The resulting graph looks like this:

So, how does that help? Well, the graph tells us pretty straight, which decisions lead to the contradiction, namely $$P^T$$, $$Q^T$$ and $$R^T$$. But more than that, it tells us that $$R^T$$ wasn’t actually a decision; it was implied by the other two choices. So in our next attempt, we need to make sure we don’t set $$P$$ and $$Q$$ to $$1$$. The easiest way to do that is to add a new clause for $$\neg (P \wedge Q)$$, which is $$Ln_1=\{ P^F, Q^F \}$$. Hooray, we learned a new clause! Before we examine how exactly we construct clauses out of graphs, let’s continue our example with this newly added clause:

Example continued:

1. Since the former branch failed, we add our new clause and simplify, yielding $$\Delta_1 = \{ L_1=\{Q^F, R^T\}, L_2=\{Q^F, R^F\}, L_3=\{Q^T, R^T\}, L_4=\{Q^T, R^F\}, Ln_1=\{Q^F\} \}$$. Now $$Ln_1$$ became a unit clause, so we add an edge from $$P^T$$ to $$Q^F$$, do unit propagation by letting $$I(Q)=0$$ and simplify, yielding $$\Delta_2 = \{ L_3=\{R^T\}, L_4=\{R^F\} \}$$.
Now $$L_3$$ became a unit, so we need to add edges from $$P^T$$ and $$Q^F$$ to $$R^T$$.We do unit propagation again and $$L_4$$ becomes the empty clause, adding the edges from $$P^T$$, $$Q^F$$ and $$R^T$$ to $$\Box_{L_4}$$.  Finally, we return $$\textsf{unsatisfiable}$$.

The resulting graph:

This time, we can immediately see that the bad choice was $$P^T$$. We can learn from this, by adding the new clause $$Ln_2=\{ P^F \}$$, which of course is a unit and thus immediately becomes part of our assignment.
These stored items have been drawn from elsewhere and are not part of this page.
(* ===== verification/RpcInv.v ===== *)
(** * The invariant of the channels of a process

    Which object belongs to which call: the response and the closure of every
    outstanding call are live and belong to no other call, and no two calls have
    the same number, whatever channels they were made on. *)

From stdpp Require Import sorting.
From S2P Require Import Prelude Endian ConnQueue External World Codec Decoder Wire.
From S2P Require Import ProtoWire RpcPb RpcPbProps RpcPbParse RpcChannel ChannelLemmas RpcCalls.

Section inv.
Context {UO : UserOps}.
Implicit Types (s : RpcState UO) (chan d k : ptr) (ch : RpcChannel) (out : OutstandingCall) (i : Z).

(** The call [i] of the channel [chan] is waiting for its answer. *)
Definition call_at s chan i out : Prop :=
  ∃ ch, channels s !! chan = Some ch ∧ outstandings ch !! i = Some out.

Definition call_live s out : Prop :=
  ∃ d k u, out = mkOut (Some d) (Some k) ∧ is_Some (messages s !! d) ∧
           closures s !! k = Some (UserClosure u).

Definition clash i out i' out' : Prop :=
  i = i' ∨ out_response out = out_response out' ∨ out_done out = out_done out'.

Record rpc_inv s : Prop := {
  inv_fresh : heap_fresh s;
  inv_id : 0 ≤ _id s ≤ INT_MAX;
  inv_services chan ch : channels s !! chan = Some ch → services ch = NULL;
  inv_call chan i out : call_at s chan i out → 1 ≤ i ≤ _id s ∧ call_live s out;
  inv_unique chan i out chan' i' out' :
    call_at s chan i out → call_at s chan' i' out' → clash i out i' out' → chan = chan' ∧ i = i'
}.

(** *** Changes of the state that keep it *)

Lemma call_at_update s chan ch0 ch chan' i out :
  channels s !! chan = Some ch0 →
  call_at (update_channel chan ch s) chan' i out →
  (chan' = chan ∧ outstandings ch !! i = Some out) ∨ (chan' ≠ chan ∧ call_at s chan' i out).
Proof.
  intros Hc (ch' & Hch & Ho). cbn [channels update_channel set_channels] in Hch.
  destruct (decide (chan' = chan)) as [->|Hne].
  - rewrite lookup_insert_eq in Hch. injection Hch as <-. by left.
  - rewrite lookup_insert_ne in Hch by done. right. split; [done|]. by exists ch'.
Qed.

Lemma fresh_update s chan ch0 ch :
  channels s !! chan = Some ch0 → heap_fresh s → heap_fresh (update_channel chan ch s).
Proof.
  intros Hc Hf p Hp. destruct (Hf p Hp) as (? & ? & Hn). split_and!; [done|done|].
  cbn [channels update_channel set_channels]. rewrite lookup_insert_ne; [done|]. congruence.
Qed.

(** Fewer calls on the channel [chan]. *)
Lemma inv_fewer s chan ch0 o :
  rpc_inv s → channels s !! chan = Some ch0 → o ⊆ outstandings ch0 →
  rpc_inv (update_channel chan (set_outstandings o ch0) s).
Proof.
  intros [Hf Hid Hsv Hcall Huniq] Hc Ho.
  assert (Hold : ∀ chan' i out, call_at (update_channel chan (set_outstandings o ch0) s) chan' i out →
    call_at s chan' i out).
  { intros chan' i out H. apply (call_at_update s chan ch0) in H as [[-> H]|[_ H]]; [|done|done].
    exists ch0. split; [done|]. by eapply lookup_weaken. }
  split.
  - by eapply fresh_update.
  - done.
  - intros chan' ch Hch. cbn [channels update_channel set_channels] in Hch.
    destruct (decide (chan' = chan)) as [->|Hne].
    + rewrite lookup_insert_eq in Hch. injection Hch as <-. simpl. by eapply Hsv.
    + rewrite lookup_insert_ne in Hch by done. by eapply Hsv.
  - intros chan' i out H. by apply (Hcall chan'), Hold.
  - intros chan1 i1 out1 chan2 i2 out2 H1 H2. by apply Huniq; apply Hold.
Qed.

(** Only messages and closures change, and no call loses its own. *)
Lemma inv_heaps s ms ks :
  rpc_inv s → heap_fresh (set_closures ks (set_messages ms s)) →
  (∀ chan i d k u, call_at s chan i (mkOut (Some d) (Some k)) → is_Some (messages s !! d) →
     closures s !! k = Some (UserClosure u) →
     is_Some (ms !! d) ∧ ∃ u, ks !! k = Some (UserClosure u)) →
  rpc_inv (set_closures ks (set_messages ms s)).
Proof.
  intros [Hf Hid Hsv Hcall Huniq] Hf' Hkeep. split; [done|done|done| |done].
  intros chan i out H. destruct (Hcall chan i out H) as (Hi & d & k & u & -> & Hd & Hk).
  split; [done|]. destruct (Hkeep chan i d k u H Hd Hk) as (Hd' & u' & Hk'). by exists d, k, u'.
Qed.

(** An object that no call owns. *)
Definition unowned_message s d : Prop := ∀ chan i out, call_at s chan i out → out_response out ≠ Some d.
Definition unowned_closure s k : Prop := ∀ chan i out, call_at s chan i out → out_done out ≠ Some k.

Lemma fresh_put s ms ks :
  heap_fresh s → (∀ p, messages s !! p = None → ms !! p = None) →
  (∀ p, closures s !! p = None → ks !! p = None) → heap_fresh (set_closures ks (set_messages ms s)).
Proof. intros Hf Hm Hk p Hp. destruct (Hf p Hp) as (? & ? & ?). split_and!; [by apply Hm|by apply Hk|done]. Qed.

Lemma inv_store_message s d r :
  rpc_inv s → is_Some (messages s !! d) → rpc_inv (set_messages (<[d := r]> (messages s)) s).
Proof.
  intros Hi Hd. change (rpc_inv (set_closures (closures s) (set_messages (<[d := r]> (messages s)) s))).
  apply inv_heaps; [done| |].
  - apply fresh_put; [apply Hi| |done]. intros p Hp. rewrite lookup_insert_ne; [done|].
    intros ->. rewrite Hp in Hd. by destruct Hd.
  - intros _ _ d' k u _ Hd' Hk. split; [|by exists u].
    destruct (decide (d = d')) as [->|Hne]; [rewrite lookup_insert_eq; by eexists|].
    by rewrite lookup_insert_ne.
Qed.
Lemma inv_delete_message s d :
  rpc_inv s → unowned_message s d → rpc_inv (set_messages (delete d (messages s)) s).
Proof.
  intros Hi Hd. change (rpc_inv (set_closures (closures s) (set_messages (delete d (messages s)) s))).
  apply inv_heaps; [done| |].
  - apply fresh_put; [apply Hi| |done]. intros p Hp. by rewrite lookup_delete_None; right.
  - intros chan i d' k u Hc Hd' Hk. split; [|by exists u]. specialize (Hd _ _ _ Hc).
    rewrite lookup_delete_ne; [done|]. intros ->. by apply Hd.
Qed.
Lemma inv_delete_closure s k :
  rpc_inv s → unowned_closure s k → rpc_inv (set_closures (delete k (closures s)) s).
Proof.
  intros Hi Hd.
  assert (set_closures (delete k (closures s)) s =
    set_closures (delete k (closures s)) (set_messages (messages s) s)) as -> by done.
  apply inv_heaps; [done| |].
  - apply fresh_put; [apply Hi|done|]. intros p Hp. by rewrite lookup_delete_None; right.
  - intros chan i d k' u Hc Hd' Hk. split; [done|]. exists u. specialize (Hd _ _ _ Hc).
    rewrite lookup_delete_ne; [done|]. intros ->. by apply Hd.
Qed.

(** *** Allocation *)

Lemma inv_new_message s r :
  rpc_inv s → ∃ s', new_message r s = Ok (rpc_brk s, s') ∧ rpc_inv s' ∧
    messages s' = <[rpc_brk s := r]> (messages s) ∧ closures s' = closures s ∧
    channels s' = channels s ∧ _id s' = _id s ∧ unowned_message s' (rpc_brk s) ∧
    messages s !! rpc_brk s = None.
Proof.
  intros [Hf Hid Hsv Hcall Huniq]. eexists. split; [reflexivity|].
  destruct (Hf (rpc_brk s) ltac:(lia)) as (Hn & _).
  split_and!; try done.
  - split; [|done|done| |done].
    + intros p Hp. simpl in Hp. destruct (Hf p ltac:(lia)) as (? & ? & ?). split_and!; [|done|done].
      simpl. rewrite lookup_insert_ne; [done|lia].
    + intros chan i out H. destruct (Hcall chan i out H) as (? & d & k & u & -> & Hd & Hk).
      split; [done|]. exists d, k, u. split_and!; [done| |done]. simpl.
      rewrite lookup_insert_ne; [done|]. intros <-. rewrite Hn in Hd. by destruct Hd.
  - intros chan i out H Hout. destruct (Hcall chan i out H) as (_ & d & k & u & -> & Hd & _).
    simpl in Hout. injection Hout as ->. rewrite Hn in Hd. by destruct Hd.
Qed.

Lemma inv_new_closure s u :
  rpc_inv s → ∃ s', NewCallback (UserClosure u) s = Ok (rpc_brk s, s') ∧ rpc_inv s' ∧
    closures s' = <[rpc_brk s := UserClosure u]> (closures s) ∧ messages s' = messages s ∧
    channels s' = channels s ∧ _id s' = _id s ∧ unowned_closure s' (rpc_brk s) ∧
    closures s !! rpc_brk s = None.
Proof.
  intros [Hf Hid Hsv Hcall Huniq]. eexists. split; [reflexivity|].
  destruct (Hf (rpc_brk s) ltac:(lia)) as (_ & Hn & _).
  split_and!; try done.
  - split; [|done|done| |done].
    + intros p Hp. simpl in Hp. destruct (Hf p ltac:(lia)) as (? & ? & ?). split_and!; [done| |done].
      simpl. rewrite lookup_insert_ne; [done|lia].
    + intros chan i out H. destruct (Hcall chan i out H) as (? & d & k & v & -> & Hd & Hk).
      split; [done|]. exists d, k, v. split_and!; [done|done|]. simpl.
      rewrite lookup_insert_ne; [done|]. intros <-. by rewrite Hn in Hk.
  - intros chan i out H Hout. destruct (Hcall chan i out H) as (_ & d & k & v & -> & _ & Hk).
    simpl in Hout. injection Hout as ->. by rewrite Hn in Hk.
Qed.

Lemma inv_new_channel s c :
  rpc_inv s → ∃ s', new_channel (mkChannel c ∅ NULL) s = Ok (rpc_brk s, s') ∧ rpc_inv s'.
Proof.
  intros [Hf Hid Hsv Hcall Huniq]. eexists. split; [reflexivity|].
  destruct (Hf (rpc_brk s) ltac:(lia)) as (_ & _ & Hn).
  assert (Hold : ∀ chan i out, call_at (set_channels (<[rpc_brk s := mkChannel c ∅ NULL]> (channels s)) s)
    chan i out → call_at s chan i out).
  { intros chan i out (ch & Hch & Ho). simpl in Hch.
    destruct (decide (chan = rpc_brk s)) as [->|Hne].
    - rewrite lookup_insert_eq in Hch. by injection Hch as <-.
    - rewrite lookup_insert_ne in Hch by done. by exists ch. }
  split; [|done| | |].
  - intros p Hp. simpl in Hp. destruct (Hf p ltac:(lia)) as (? & ? & ?). split_and!; [done|done|].
    simpl. rewrite lookup_insert_ne; [done|lia].
  - intros chan ch Hch. simpl in Hch. destruct (decide (chan = rpc_brk s)) as [->|Hne].
    + rewrite lookup_insert_eq in Hch. by injection Hch as <-.
    + rewrite lookup_insert_ne in Hch by done. by eapply Hsv.
  - intros chan i out H. by apply (Hcall chan), Hold.
  - intros chan1 i1 out1 chan2 i2 out2 H1 H2. by apply Huniq; apply Hold.
Qed.

(** A call recorded with objects of its own. *)
Lemma inv_record s chan ch d k u :
  rpc_inv s → channels s !! chan = Some ch → _id s ≠ INT_MAX →
  is_Some (messages s !! d) → unowned_message s d →
  closures s !! k = Some (UserClosure u) → unowned_closure s k →
  rpc_inv (record_call chan ch (mkOut (Some d) (Some k)) s).
Proof.
  intros [Hf Hid Hsv Hcall Huniq] Hch Hmax Hd Hdu Hk Hku. unfold record_call. set (id := _id s + 1).
  set (s1 := put_id id s). set (out0 := mkOut (Some d) (Some k)).
  assert (Hcases : ∀ chan' i out, call_at (update_channel chan (set_outstandings (<[id := out0]>
    (outstandings ch)) ch) s1) chan' i out →
    (chan' = chan ∧ i = id ∧ out = out0) ∨ (i ≠ id ∧ call_at s chan' i out)).
  { intros chan' i out H. apply (call_at_update s1 chan ch) in H as [[-> H]|[Hne H]]; [| |done].
    - simpl in H. destruct (decide (i = id)) as [->|Hi].
      + rewrite lookup_insert_eq in H. injection H as <-. by left.
      + rewrite lookup_insert_ne in H by done. right. split; [done|]. by exists ch.
    - right. split; [|done]. destruct (Hcall _ _ _ H) as [? _]. unfold id. lia. }
  split.
  - by apply (fresh_update s1 chan ch).
  - unfold id, INT_MAX in *. simpl. lia.
  - intros chan' ch' H. simpl in H. destruct (decide (chan' = chan)) as [->|Hne].
    + rewrite lookup_insert_eq in H. injection H as <-. simpl. by eapply Hsv.
    + rewrite lookup_insert_ne in H by done. by eapply Hsv.
  - intros chan' i out [(-> & -> & ->)|[Hi H]]%Hcases.
    + split; [simpl; unfold id; lia|]. by exists d, k, u.
    + destruct (Hcall _ _ _ H) as [Hr Hl]. split; [simpl; unfold id; lia|exact Hl].
  - intros c1 i1 o1 c2 i2 o2 [(-> & -> & ->)|[Hi1 H1]]%Hcases [(-> & -> & ->)|[Hi2 H2]]%Hcases Hcl;
      [done| | |by eapply Huniq].
    + destruct Hcl as [->|[Hcl|Hcl]]; [done| |]; exfalso; simpl in Hcl;
        [by eapply Hdu|by eapply Hku].
    + destruct Hcl as [->|[Hcl|Hcl]]; [done| |]; exfalso; simpl in Hcl;
        [by eapply Hdu|by eapply Hku].
Qed.
End inv.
So, how exactly do we get from implication graphs to clauses? That’s simple: starting from the contradiction we arrived at, we take every ancestor of the $$\Box$$-node with no incoming edges – i.e. the roots. Those are the literals that were chosen during a split-step in the algorithm, and the other ancestors are all implied (via unit propagation) necessarily by those choices. These choices (i.e. their conjunction) lead to the problem, so we take their negation and add them as a new clause: In the first example graph, the roots were the node $$P^T$$ and $$Q^T$$, so we added the new clause $$\{ P^F, Q^F \}$$. In the second graph, the only root was $$P^T$$, so we added the clause $$\{ P^F \}$$.

Admittedly, in this example adding the learned clauses didn’t actually help much – but imagine bringing the variables $$X_1,\ldots,X_{100}$$ back into the mix. Where we had hundreds of almost identical branches before, with clause learning the search tree of the algorithm will look more like this:

Two failures are now enough to conclude, that setting $$I(P)=1$$ was already a mistake and we can immediately backtrack to the beginning.